Usnel especially worries about the sickest patients.

"They are going to die," he says.

The earthquake crippled a health care system already desperate for a government overhaul. But the disaster incapacitated the government too.

Forty-nine of the 80 public hospitals in Port-au-Prince were damaged or destroyed. An estimated 10,000 non-governmental organizations, or NGOs, have stepped up to care for the 2 million homeless living in tents.

Dr. Reginald Lubin is a Haitian doctor working for the NGO World Vision. He calls the situation a "formula for disaster."

"When you look behind you there is not enough space, not enough sun. People are living in proximity and you have all the risk of epidemics," he said.

Diseases like typhoid and hepatitis are particular threats. And without clean water or proper shelter, the best efforts of NGOs are not enough.

The Ministry of Public Health building in Port-au-Prince lies in ruins. But rebuilding it will be the easy part. The hard part: creating, for the very first time, an effective public health system.

But to do that there needs to be leadership and coordination under a strong central organization.

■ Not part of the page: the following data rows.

(* ===== verification/Sprintf.v ===== *)
(** * Formatted text: [src/nxt_sprintf.c]

    [nxt_sprintf()] writes between [buf] and [end]: here it returns what it
    wrote, and a write at [end] or behind it is a [Fault].  The arguments have
    the width at which they are passed; reading one at another type is a
    [Fault].  The arithmetic of doubles and [libm] are an interface. *)

From stdpp Require Import list.
From S2P Require Import Prelude Parse.

#[local] Open Scope Z_scope.

(** The operations on doubles that [%f] uses; [modf] returns the fraction and
    the integral part. *)
Class Double := {
  double : Type;
  is_negative : double -> bool;
  fneg : double -> double;
  isnan : double -> bool;
  isinf : double -> bool;
  modf : double -> double * double;
  scaled_fraction : double -> double -> Z -> Z;
  plus_one : double -> double;
  times_ten : double -> double;
  as_uchar : double -> Z;
  last_digit : double -> Z;
  tenth : double -> double;
  nxt_double_is_zero : double -> bool
}.

(** The arguments: integers of 32 and 64 bits as bit patterns, a [nxt_str_t *],
    a pointer to bytes, each [None] for [NULL], and a double. *)
Inductive arg {D : Double} :=
| Arg32 (z : Z)
| Arg64 (z : Z)
| Arg_str (s : option (list Z))
| Arg_ptr (mem : option (list Z))
| Arg_double (f : double).

Record nxt_sprintf_t := Spf {
  hex : option (list Z);
  width : Z;
  frac_width : Z;
  max_width : bool;
  padding : Z
}.

Abbreviation NXT_INT64_T_LEN := 20%nat (only parsing).
Abbreviation NXT_DOUBLE_LEN := 309%nat (only parsing).

Definition hexadecimal : list Z := bytes_of_string "0123456789abcdef".
Definition HEXADECIMAL : list Z := bytes_of_string "0123456789ABCDEF".
Definition null_text : list Z := bytes_of_string "[null]".

Section Sprintf.
Context {D : Double} (sys_errlist : list (list Z)).

(** ** Writing: [size] is the length from the start to [end]. *)

Definition put_char (size : nat) (out : list Z) (c : Z) : outcome (list Z) :=
  if (length out <? size)%nat then Ret (out ++ [c]) else Fault.

(** [nxt_cpymem()] *)
Definition cpymem (size : nat) (out t : list Z) : outcome (list Z) :=
  if (size <? length out + length t)%nat then Fault else Ret (out ++ t).

(** A loop that copies until [end]. *)
Definition copy_to_end (size : nat) (out t : list Z) : list Z := out ++ take (size - length out) t.

(** ** Integers *)

(** The digits, from the last one; [temp] has [fuel] places left. *)
Fixpoint decimal_loop (fuel : nat) (ui64 : Z) (p : list Z) : outcome (list Z) :=
  match fuel with
  | O => Fault
  | S fuel =>
      let p := (ui64 mod 10 + CH_0) :: p in
      let ui64 := ui64 / 10 in
      if ui64 =? 0 then Ret p else decimal_loop fuel ui64 p
  end.

Fixpoint hexadecimal_loop (hex : list Z) (fuel : nat) (ui64 : Z) (p : list Z) : outcome (list Z) :=
  match fuel with
  | O => Fault
  | S fuel =>
      let* c := of_option (hex !! Z.to_nat (Z.land ui64 0xF)) in
      let ui64 := Z.shiftr ui64 4 in
      if ui64 =? 0 then Ret (c :: p) else hexadecimal_loop hex fuel ui64 (c :: p)
  end.

(** Padding and copying, the end of [nxt_integer()] and of [nxt_number()]. *)
Definition padded (spf : nxt_sprintf_t) (size : nat) (out p : list Z) : list Z :=
  let out :=
    if width spf =? 0 then out
    else copy_to_end size out (repeat (padding spf) (Z.to_nat (width spf - Z.of_nat (length p)))) in
  copy_to_end size out p.

Definition nxt_integer (spf : nxt_sprintf_t) (size : nat) (out : list Z) (ui64 : Z) : outcome (list Z) :=
  let* p := match hex spf with
            | None => decimal_loop NXT_INT64_T_LEN ui64 []
            | Some hex => hexadecimal_loop hex NXT_INT64_T_LEN ui64 []
            end in
  Ret (padded spf size out p).

(** ** Doubles *)

Fixpoint number_loop (fuel : nat) (n : double) (p : list Z) : outcome (list Z) :=
  match fuel with
  | O => Fault
  | S fuel =>
      let p := last_digit n :: p in
      let n := tenth n in
      if nxt_double_is_zero n then Ret p else number_loop fuel n p
  end.

Definition nxt_number (spf : nxt_sprintf_t) (size : nat) (out : list Z) (n : double) : outcome (list Z) :=
  let* p := number_loop NXT_DOUBLE_LEN n [] in
  Ret (padded spf size out p).

(** [scale], after [n] rounds *)
Fixpoint scale_loop (n : nat) (scale : Z) : Z :=
  match n with O => scale | S n => scale_loop n (u64 (scale * 10)) end.

(** The digits behind the point, as long as there is room. *)
Fixpoint fraction_loop (room : nat) (f : double) (out : list Z) : list Z :=
  if nxt_double_is_zero f then out
  else
    match room with
    | O => out
    | S room =>
        let '(f, i) := modf (times_ten f) in
        fraction_loop room f (out ++ [u8 (as_uchar i + CH_0)])
    end.

Definition number_text (spf : nxt_sprintf_t) (size : nat) (f : double) (out : list Z) : outcome (list Z) :=
  let '(_, i) := modf f in
  let '(i, frac) :=
    if 0 <? frac_width spf then
      let scale := scale_loop (Z.to_nat (frac_width spf)) 1 in
      let frac := scaled_fraction f i scale in
      if frac =? scale then (plus_one i, 0) else (i, frac)
    else (i, 0) in
  let* out := nxt_number spf size out i in
  if 0 <? frac_width spf then
    if (length out <? size)%nat then
      let* out := put_char size out DOT in
      nxt_integer (Spf None (u32 (frac_width spf)) (frac_width spf) (max_width spf) CH_0) size out frac
    else Ret out
  else if frac_width spf <? 0 then
    let '(f, i) := modf f in
    if negb (nxt_double_is_zero f) && (length out <? size)%nat then
      let* out := put_char size out DOT in
      Ret (fraction_loop (size - length out) f out)
    else Ret out
  else Ret out.

(** ** Errors *)

(** [nxt_runtime_strerror()]; the last message is for the numbers that have
    none. *)
Definition nxt_runtime_strerror (err : Z) (room : nat) : outcome (list Z) :=
  let n := Z.min (u64 err) (Z.of_nat (length sys_errlist) - 1) in
  let* msg := of_option (sys_errlist !! Z.to_nat n) in
  Ret (take room msg).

Dr. Gedeon Gelin is a former government health official. He says the outlook is not good.

"In my mind, it is very clear that the health system will fail," he said.

To keep the system from failing there is a call to decentralize Port au Prince, moving the resources into outlying provinces. Meanwhile the NGOs must work to train the Haitians they are working with so that ultimately it's the Haitians helping Haitians.

As the nation struggles for survival, back at the clinic the two babies do the same.

"My heart was breaking because I see that my child is so weak," the mother of the premature baby, Dealereau Klevilla, says through a translator. "God gave me this child. If he takes it, it's his will."

In the U.S., over 90 percent of such babies survive. But after five days, the baby boy died.

While one mother grieves, the mother who struggled welcomes her healthy baby girl into the world - a six pound, 11 ounce symbol of Haitian resilience.